(* ===== verification/ConditionPolicy.v ===== *)
(** * The condition policy ([stage2_service/condition_policy.py])

    The Controller's fixed timing and tolerance for an Agent's effect and recovery
    conditions, the check of an Agent's conditions, and how a condition is judged on two
    workload snapshots, on binary64 numbers. *)

From Stdlib Require Import QArith Lqa.
From S2P Require Import Prelude PyFloat PyVal.

#[local] Open Scope Z_scope.

Definition RECOVERY_MODE : string := "effect_condition".

Definition CONDITION_POLICY : mapping :=
  [("recovery_mode", VStr RECOVERY_MODE); ("safety_ttl_seconds", VInt 1200);
   ("effect_observation_seconds", VInt 300); ("effect_sustain_seconds", VInt 60);
   ("agent_cleanup_seconds", VInt 60); ("recovery_observation_seconds", VInt 180);
   ("recovery_sustain_seconds", VInt 60)].

Definition EFFECT_THRESHOLD_TOLERANCE_RATIO : pyfloat := flit (60 # 100).

Definition RESOURCE_METRICS : list string := ["target_cpu_cores"; "target_memory_mib"].
Definition WORKLOAD_METRICS : list string :=
  ["target_latency_ms"; "target_success_rate"; "target_current_rps"] ++ RESOURCE_METRICS.
Definition EFFECT_OPERATORS : list string :=
  ["increase_by_at_least"; "decrease_by_at_least"; "at_or_above"; "at_or_below"].
Definition RECOVERY_OPERATORS : list string :=
  ["within_baseline_delta"; "at_or_above"; "at_or_below"].

(** [isinstance(v, bool) or not isinstance(v, (int, float))] is its negation. *)
Definition is_number (v : val) : bool :=
  match v with VInt _ | VFloat _ => true | _ => false end.

(** [math.isclose(a, b)] with its default tolerances. *)
Definition isclose (a b : pyfloat) : bool :=
  feq a b ||
  (isfinite a && isfinite b &&
   fle (fabs (fsub a b)) (fmul (flit (1 # 1000000000)) (fmax (fabs a) (fabs b)))).

(** ** Attaching the policy *)

(** One turn of the loop over the two conditions. *)
Definition normalize_condition (value : mapping) (name : string) : mapping :=
  match vget value name with
  | VDict condition =>
      let normalized := ddel "threshold_tolerance_ratio" (ddel "minimum_requests" condition) in
      let normalized :=
        if bool_decide (name = "effect_condition")
        then dset "threshold_tolerance_ratio" (VFloat EFFECT_THRESHOLD_TOLERANCE_RATIO) normalized
        else normalized in
      dset name (VDict normalized) value
  | _ => value
  end.

Definition CONDITION_NAMES : list string := ["effect_condition"; "recovery_condition"].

● ● ●

◆ TO DO ◆
Filter the records down to the lines that contain the string "isclose", and copy those lines.

◆ RESPONSE TO THIS TASK ◆
(** [math.isclose(a, b)] with its default tolerances. *)
Definition isclose (a b : pyfloat) : bool :=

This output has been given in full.